(* ===== verification/FuseRuns.v ===== *)
(** * Runs of the mount

    Witnesses of the mount's theorems on a pool of two disks, and the request
    that makes a pool unopenable. *)

From Stdlib Require Import ZArith Lia.
From stdpp Require Import relations.
From S2P Require Import Prelude Proto KPlacement Disk Segment Wal Codec Replicator Redb Store StoreSpec StoreRefine.
From S2P Require Import StoreRecovery StoreReads CorePlacement Pool PoolSpec PoolRefine PoolFormat PoolLife PoolRuns.
From S2P Require Import FuseWritePath Ioctl Fuse FuseSpec FuseMount FuseDir.

#[local] Existing Instance hash_iter_by_key.

Fixpoint serve_all (rqs : list request) (wp : os_world * Pool tables) : os_world * Pool tables :=
  match rqs with
  | [] => wp
  | rq :: rest => serve_all rest (serve rq wp).1
  end.

Fixpoint all_fit (rqs : list request) (wp : os_world * Pool tables) : bool :=
  match rqs with
  | [] => true
  | rq :: rest => bool_decide (request_fits rq wp) && all_fit rest (serve rq wp).1
  end.

Lemma serve_all_steps rqs wp : all_fit rqs wp = true -> rtc mount_step wp (serve_all rqs wp).
Proof.
  revert wp. induction rqs as [|rq rest IH]; intros wp Hf; [apply rtc_refl|]. cbn [all_fit serve_all] in *.
  apply andb_true_iff in Hf as [Hf Hr]. apply bool_decide_eq_true in Hf. eapply rtc_l; [|now apply IH].
  econstructor; [exact Hf|apply surjective_pairing].
Qed.

(** What the mount shows of a file, if anything. *)
Definition shown (wp : os_world * Pool tables) (id : Z) : option (list byte * InodeMode) :=
  match Pool.get_inode wp.2 id with
  | Ok (Some r) =>
      match Fuse.read wp.2 id 0 (ir_size r) wp.1 with
      | Ok c => if ir_size r =? Zlen c then Some (c, ir_mode r) else None
      | _ => None
      end
  | _ => None
  end.

Lemma shown_shows wp id c m : shown wp id = Some (c, m) -> shows wp.1 wp.2 id c m.
Proof.
  unfold shown, shows. destruct (Pool.get_inode wp.2 id) as [[r|]|?|]; try discriminate.
  destruct (Fuse.read wp.2 id 0 (ir_size r) wp.1) as [c'|?|] eqn:E; try discriminate.
  destruct (Z.eqb_spec (ir_size r) (Zlen c')); [|discriminate]. intros [= -> <-]. exists r. split_and!; auto. congruence.
Qed.

(** A file is made and written to; it is made writable without waiting; a disk
    fails, and another append is refused for it. *)
Definition no_flags : list byte := [x00; x00; x00; x00].
Definition mount_start : list request :=
  [RqCreate 0 0 1001 1 [x66] 0x1a4; RqWrite 2 0 [x61; x62; x63]].
Definition mounted : os_world * Pool tables := serve_all mount_start demo_pool.
Definition converting : os_world * Pool tables :=
  serve_all [RqIoctl 2 TARTINE_IOC_MAKE_WRITABLE no_flags] mounted.
Definition mounted_on : os_world * Pool tables :=
  serve_all [RqWrite 2 3 [x64]; RqIoctl 2 TARTINE_IOC_MAKE_WRITABLE no_flags; RqUnlink 1 [x66]]
    (with_fault {[path_b := 5]} converting).

Lemma mounted_steps : rtc mount_step demo_pool mounted.
Proof. apply serve_all_steps. vm_compute. reflexivity. Qed.
Lemma converting_steps : rtc mount_step mounted converting.
Proof. apply serve_all_steps. vm_compute. reflexivity. Qed.
Lemma mounted_on_steps : rtc mount_step converting mounted_on.
Proof.
  assert (H : all_fit [RqWrite 2 3 [x64]; RqIoctl 2 TARTINE_IOC_MAKE_WRITABLE no_flags; RqUnlink 1 [x66]]
    (with_fault {[path_b := 5]} converting) = true) by (vm_compute; reflexivity).
  refine (rtc_l _ _ _ _ _ (serve_all_steps _ _ H)). destruct converting as [w p]. apply mount_fault.
Qed.

Lemma demo_pool_formatted :
  format_with_classes demo_paths demo_classes 1000 no_world = (demo_pool.1, Ok demo_pool.2).
Proof. vm_compute. reflexivity. Qed.


Lemma converting_for_ever_witness :
  exists c', shows mounted_on.1 mounted_on.2 2 c' Converting /\ [x61; x62; x63] `prefix_of` c'.
Proof.
  refine (converting_for_ever demo_paths demo_classes 1000 no_world demo_pool.1 demo_pool.2 converting.1 converting.2
    mounted_on.1 mounted_on.2 2 [x61; x62; x63] demo_pool_formatted _ _ _ _ _).
  - reflexivity.
  - reflexivity.
  - rewrite <- !surjective_pairing. etransitivity; [exact mounted_steps|exact converting_steps].
  - rewrite <- !surjective_pairing. exact mounted_on_steps.
  - apply shown_shows. vm_compute. reflexivity.
Defined.

(** The states in between are file systems. *)
Lemma mounted_represents : exists s, represents mounted.1 mounted.2 s.
Proof.
  destruct (mount_run _ _ fs_init mounted_steps) as (s & H & _); [|now exists s].
  apply (format_represents demo_paths demo_classes 1000 no_world); [exact demo_pool_formatted|reflexivity..].
Qed.

Lemma write_reply_witness :
  exists s, represents mounted.1 mounted.2 s /\
    match fs_data s !! 2, fs_modes s !! 2 with
    | Some c, Some AppendOnly =>
        if 3 =? Zlen c
        then all_or_nothing (Fuse.write 2 3 [x64] (mounted.1, mounted.2)).1.1
               (Fuse.write 2 3 [x64] (mounted.1, mounted.2)).1.2
               (Fuse.write 2 3 [x64] (mounted.1, mounted.2)).2 (as_u32 (Zlen [x64])) s (with_content 2 (c ++ [x64]) s)
        else True
    | _, _ => True
    end.
Proof.
  destruct mounted_represents as [s Hs]. exists s. split; [exact Hs|].
  assert (Hfit : request_fits (RqWrite 2 3 [x64]) (mounted.1, mounted.2)).
  { rewrite <- surjective_pairing. apply (bool_decide_unpack _). vm_compute. exact I. }
  pose proof (write_reply mounted.1 mounted.2 s 2 3 [x64] _ _ _ Hs Hfit
    (eq_trans (surjective_pairing _) (f_equal2 pair (surjective_pairing _) eq_refl))) as H.
  cbv zeta in H. destruct (fs_data s !! 2) as [c|]; [|exact I]. destruct (fs_modes s !! 2) as [[]|]; try exact I.
  destruct (3 =? Zlen c); [exact H|exact I].
Defined.

(** A buffer with room for [n] more entries. *)
#[local] Instance bounded_buffer : ReplyBuffer (nat * list (Z * entry)) := {|
  rb_add r ino off kind name :=
    match r.1 with O => (r, true) | S n => ((n, r.2 ++ [(off, (ino, kind, name))]), false) end;
  rb_listed r := r.2;
  rb_fresh n := (S (n mod 2), []);
|}.
#[local] Instance bounded_buffer_laws : ReplyBufferLaws (nat * list (Z * entry)).
Proof.
  split; cbn.
  - intros [[|n] l] ino off kind name r'; intros [= <-]. reflexivity.
  - intros [[|n] l] ino off kind name r'; intros [= <-]. reflexivity.
  - reflexivity.
  - reflexivity.
Defined.

Lemma listing_is_complete_witness :
  exists l, NoDup l.*1 /\ forall n, (length l + 2 < n)%nat ->
    pages n mounted.2 1 0 = Ok ([(1, Directory, [x2e]); (1, Directory, [x2e; x2e])] ++
      ((fun nc : list byte * Z => (nc.2, child_kind mounted.2 nc.2, nc.1)) <$> l)).
Proof.
  destruct mounted_represents as [s Hs].
  destruct (listing_is_complete mounted.1 mounted.2 s 1 Hs) as (l & Hn & _ & Hp); [split; [discriminate|reflexivity]|].
  exists l. split; [exact Hn|exact Hp].
Defined.

Example mounted_pages :
  pages 4 mounted.2 1 0 = Ok [(1, Directory, [x2e]); (1, Directory, [x2e; x2e]); (2, RegularFile, [x66])].
Proof. vm_compute. reflexivity. Qed.

(** ** A second request to make a file writable *)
######
#### Task directions:
Repeat, word for word, the lines above between the line holding "apply (format_represents demo_paths" and the line holding "split; cbn.", inclusive; omit everything else.

#### Task output:
  apply (format_represents demo_paths demo_classes 1000 no_world); [exact demo_pool_formatted|reflexivity..].
Qed.

Lemma write_reply_witness :
  exists s, represents mounted.1 mounted.2 s /\
    match fs_data s !! 2, fs_modes s !! 2 with
    | Some c, Some AppendOnly =>
        if 3 =? Zlen c
        then all_or_nothing (Fuse.write 2 3 [x64] (mounted.1, mounted.2)).1.1
               (Fuse.write 2 3 [x64] (mounted.1, mounted.2)).1.2
               (Fuse.write 2 3 [x64] (mounted.1, mounted.2)).2 (as_u32 (Zlen [x64])) s (with_content 2 (c ++ [x64]) s)
        else True
    | _, _ => True
    end.
Proof.
  destruct mounted_represents as [s Hs]. exists s. split; [exact Hs|].
  assert (Hfit : request_fits (RqWrite 2 3 [x64]) (mounted.1, mounted.2)).
  { rewrite <- surjective_pairing. apply (bool_decide_unpack _). vm_compute. exact I. }
  pose proof (write_reply mounted.1 mounted.2 s 2 3 [x64] _ _ _ Hs Hfit
    (eq_trans (surjective_pairing _) (f_equal2 pair (surjective_pairing _) eq_refl))) as H.
  cbv zeta in H. destruct (fs_data s !! 2) as [c|]; [|exact I]. destruct (fs_modes s !! 2) as [[]|]; try exact I.
  destruct (3 =? Zlen c); [exact H|exact I].
Defined.

(** A buffer with room for [n] more entries. *)
#[local] Instance bounded_buffer : ReplyBuffer (nat * list (Z * entry)) := {|
  rb_add r ino off kind name :=
    match r.1 with O => (r, true) | S n => ((n, r.2 ++ [(off, (ino, kind, name))]), false) end;
  rb_listed r := r.2;
  rb_fresh n := (S (n mod 2), []);
|}.
#[local] Instance bounded_buffer_laws : ReplyBufferLaws (nat * list (Z * entry)).
Proof.
  split; cbn.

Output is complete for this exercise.